Just like in gambling, there's an urge to recover your lost money fast. In the case of investing, this can mean putting in more money, or even borrowing, to make one or two big moves you hope will get you back into the positive. This can be dangerous.

"If you feel an investment is worthwhile, and you have the risk capital, you should do it," said John Payne, senior futures and options broker with Daniels Trading in Chicago. "But never do it for the sole reason of recovery of what you have lost on a past trade. Every market decision needs to be independent of the one prior."

Even though you may've lost a lot of money fast, getting your portfolio back into the positive may take some time -- and that's OK. It could be months until you recover, but if you chase the money that's already gone, you could find yourself in a deeper hole. 

Resist investing FOMO

Professionals recommend that you try to separate emotions and impulses from investing decisions. Fear of missing out, or FOMO, is hard to resist, but it can be costly if you give in to it. 

"A lot of people saw these stocks going up, as well as seeing many on their social media feeds making money, so they jumped in," Payne said. "I imagine many will be talking about how much money they made while others are left holding the losses."

Experts suggest making decisions based on the data you have. Research where you're putting money and why. Though the GameStop example flies in the face of this, fundamentals and financials usually do matter to a stock's value. Don't throw money at a stock just because it's trending on Twitter. 

Segment your portfolio

Diversifying your stocks is one thing professionals say is key to making gains in your portfolio. Putting everything into GameStop, or any one company for that matter, is a dangerous risk.

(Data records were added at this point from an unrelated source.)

(* ===== verification/Replication.v ===== *)
(** * Replication: ISS, the availability layer and the batch fetcher composed

    A replica is a run of ISS (Iss) and a run of the batch fetcher (BatchFetcher) that gets the
    certificates ISS delivers, in order (as the node runtime hands events over, see Node), and, for
    each of its requests, transactions that its certificate determines (as the availability
    layer promises, see AvailabilityProps).  Theorem: replicas give their applications the same batches of transactions. *)
From Stdlib Require Import ZArith Lia.
From stdpp Require Import prelude gmap strings list fin_maps numbers.
From S2P Require Import Prelude Util Membership PbftTypes Orderer LeaderSelection ClientProgress ModuleRuns Checkpoint Iss IssProps IssRuns Availability AvailabilityProps BatchFetcher.
Import Bf.

(** ** The order of certificates *)
Definition iss_certs (out : list iss_event) : list (SeqNr * Cert * bool) :=
  omap (λ ev, match ev with DeliverCert _ sn cert empty => Some (sn, cert, empty) | _ => None end) out.
Definition restored (out : list iss_event) : list StableCheckpoint :=
  omap (λ ev, match ev with RestoreState _ chkp => Some chkp | _ => None end) out.
Definition bf_certs (ins : list bf_input) : list (SeqNr * Cert * bool) :=
  omap (λ i, match i with BfInDeliverCert sn cert empty => Some (sn, cert, empty) | _ => None end) ins.

(** The [i]-th sequence number from [sn] on. *)
Definition sn_from (sn : SeqNr) (i : nat) : SeqNr := Nat.iter i u64_succ sn.

Definition numbered (sn : SeqNr) (certs : list (SeqNr * Cert * bool)) : Prop :=
  ∀ i x, certs !! i = Some x → x.1.1 = sn_from sn i.
Lemma numbered_snoc sn certs x :
  numbered sn certs → x.1.1 = sn_from sn (length certs) → numbered sn (certs ++ [x]).
Proof.
  intros Hn Hx i y [Hi|[Hi Hy]]%lookup_app_Some; [by apply Hn|]. destruct (i - length certs) as [|j] eqn:Hd; [|done].
  injection Hy as <-. rewrite Hx. f_equal. lia.
Qed.

(** What the contract of the application says about the certificates since the only restored
    checkpoint. *)
Lemma contract_numbered out a :
  app_run out = Some a →
  match restored out with
  | [] => a = None ∧ iss_certs out = []
  | [chkp] => ∃ b, a = Some b ∧ a_next b = sn_from (sc_Sn chkp) (length (iss_certs out)) ∧
      numbered (sc_Sn chkp) (iss_certs out)
  | _ => is_Some a
  end.
Proof.
  revert a. induction out as [|ev out IH] using rev_ind; intros a; [by intros [= <-]|].
  rewrite app_run_snoc. destruct (app_run out) as [a0|]; [|done]. specialize (IH a0 eq_refl).
  unfold restored, iss_certs in *. rewrite !omap_app. cbn [mbind option_bind].
  destruct ev as [d chkp|d nr pm| | | | |d sn cert empty|d sn snap cert| | | | |]; cbn [app_step omap list_omap];
    rewrite ?app_nil_r; try (intros [= <-]; exact IH).
  - destruct (Chkp.Epoch chkp) as [nr| |]; [|done..]. intros [= <-].
    destruct (omap _ out) as [|c0 [|c1 l]]; simpl; [|by eexists..]. destruct IH as [-> ->]. by eexists.
  - destruct a0 as [b|]; [|done]. simpl. case_bool_decide; [|done]. intros [= <-].
    destruct (omap _ out) as [|c0 [|c1 l]]; [by destruct IH| |by eexists]. destruct IH as (b' & [= <-] & ? & ?). by eexists.
  - destruct a0 as [b|]; [|done]. simpl. destruct (bool_decide (sn = a_next b)) eqn:Hsn; [|done].
    apply bool_decide_eq_true in Hsn as ->. case_bool_decide; [|done]. intros [= <-].
    destruct (omap _ out) as [|c0 [|c1 l]]; [by destruct IH| |by eexists]. destruct IH as (b' & [= <-] & Hn & Hnum).
    eexists. split; [done|]. simpl. rewrite length_app, Nat.add_comm, Hn. split; [done|]. by apply numbered_snoc.
  - destruct a0 as [b|]; [|done]. simpl. case_bool_decide; [|done]. intros [= <-].
    destruct (omap _ out) as [|c0 [|c1 l]]; [by destruct IH| |by eexists]. destruct IH as (b' & [= <-] & ? & ?). by eexists.
Qed.

Lemma pointwise_prefix {A} (l1 l2 : list A) :
  (∀ i x y, l1 !! i = Some x → l2 !! i = Some y → x = y) → l1 `prefix_of` l2 ∨ l2 `prefix_of` l1.
Proof.
  revert l2. induction l1 as [|x l1 IH]; intros [|y l2] H; [left|left|right|]; try apply prefix_nil.
  pose proof (H 0 x y eq_refl eq_refl) as ->. destruct (IH l2) as [Hp|Hp]; [by intros i; apply (H (S i))|left|right]; by apply prefix_cons.
Qed.
Lemma comparable_prefixes {A} (l1 l2 k1 k2 : list A) :
  l1 `prefix_of` k1 → l2 `prefix_of` k2 → k1 `prefix_of` k2 ∨ k2 `prefix_of` k1 → l1 `prefix_of` l2 ∨ l2 `prefix_of` l1.
Proof.
  intros H1 H2 [Hk|Hk]; [apply (prefix_weak_total l1 l2 k2)|apply (prefix_weak_total l1 l2 k1)]; try done; by etrans.
Qed.

Lemma fmap_prefix_of {A B} (f : A → B) l k : l `prefix_of` k → f <$> l `prefix_of` f <$> k.
Proof. intros [l' ->]. rewrite fmap_app. by apply prefix_app_r. Qed.

(** ** Certificates of two replicas *)
Section certs.
Context {cbor : Cbor} {codec : ChkpCodec} {himpl : HashImpl} {sigs : Verifier} {certs : CertCodec}.

(** The orderers of two nodes decide alike, and the availability layer judges alike. *)
Definition decisions_agree (ins1 ins2 : list iss_input) : Prop :=
  ∀ sn d1 a1 l1 id1 d2 a2 l2 id2,
    IssInSBDeliver sn d1 a1 l1 id1 ∈ ins1 → ModuleID.Sub (ModuleID.Sub id1) ≠ "chkp" →
    IssInSBDeliver sn d2 a2 l2 id2 ∈ ins2 → ModuleID.Sub (ModuleID.Sub id2) ≠ "chkp" → d1 = d2 ∧ a1 = a2.
Definition verdicts_agree (ins1 ins2 : list iss_input) : Prop :=
  ∀ sn data l1 l2 v1 v2,
    IssInCertVerified v1 (mkVerifyCertContext sn data false l1) ∈ ins1 →
    IssInCertVerified v2 (mkVerifyCertContext sn data false l2) ∈ ins2 → v1 = v2.

Lemma delivered_agree ins1 ins2 sn c1 e1 c2 e2 :
  decisions_agree ins1 ins2 → verdicts_agree ins1 ins2 →
  delivered_ok ins1 sn c1 e1 → delivered_ok ins2 sn c2 e2 → (c1, e1) = (c2, e2).
Proof.
  intros Hdec Hver (d1 & a1 & l1 & (id1 & Hin1 & Hid1) & H1) (d2 & a2 & l2 & (id2 & Hin2 & Hid2) & H2).
  destruct (Hdec _ _ _ _ _ _ _ _ _ Hin1 Hid1 Hin2 Hid2) as [-> ->].
  destruct e1, e2; unfold refused, verified in *.
  - destruct H1 as [-> _], H2 as [-> _]. done.
  - destruct H1 as [_ [?|[[? ?]|Hr]]], H2 as (? & ? & Hv); [congruence..|]. by specialize (Hver _ _ _ _ _ _ Hr Hv).
  - destruct H2 as [_ [?|[[? ?]|Hr]]], H1 as (? & ? & Hv); [congruence..|]. by specialize (Hver _ _ _ _ _ _ Hv Hr).
  - destruct H1 as (_ & Hc1 & _), H2 as (_ & Hc2 & _). congruence.
Qed.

"Rather than looking at your entire investment account as a 'big 'pie,' segment it into two or three slices," said Faron Daugs, CEO and founder of Harrison Wallace Financial Group

Daugs says to have one slice of your portfolio dedicated to long-term investments that you want to hold onto for years. Another slice should be for stocks that are a bit shorter-term, like a year. Then if you can, have a third part, with money you use to play with stocks that are doing well in the short term, such as a few months or weeks.

Understand why a stock is 'in play' and moving quickly

The stock market can be confusing, but changes usually happen for a reason (though it may not be so clear at the time). A sudden spike in a company's share price can be linked to a certain bit of news that got investors' attention. Learning about those bits of data is important to getting back in the positive. 

"If you have a good understanding of why a stock is moving, you will also have a better idea of the risks involved in buying the stock," Daugs said. 

GameStop's rise was atypical. It was unprecedented and something you couldn't predict just by looking at the data. In his testimony before the House Committee on Financial Services, Robinhood CEO Vlad Tenev said the stock's performance is what's referred to by analysts as a five standard deviation, or five sigma, event and has about a 1 in 3.5 million chance of happening. As a whole, fundamentally, the company wasn't doing well and was sitting in the range of $15 to $20 a share in early January. When the shares blew up, people jumped on without knowing that a confusing play by some hedge funds served as the catalyst. Some people didn't see that this was going to be a real short roller-coaster ride. 

"Typically, these stocks are not moving because they have all of a sudden improved their businesses and are expected to be more profitable," Daugs said. "These are moving trains that can jump off the tracks quickly. You do not want to be the last one off, because eventually stocks will return to their 'true valuations.'"

Don't be too greedy

There are no guarantees in the stock market. The fall of the meme stock perfectly encapsulates that point. There simply comes a time when you need to show some discipline and avoid being greedy. 

"Be disciplined and have a sell strategy," Daugs said. "Have a price in mind for both the potential up- and downside of your stock."

If you find yourself in a situation where you're up big, always be ready to hit the brakes when things appear to be going south. There's nothing gained by holding a stock that's trending downward longer than everyone else.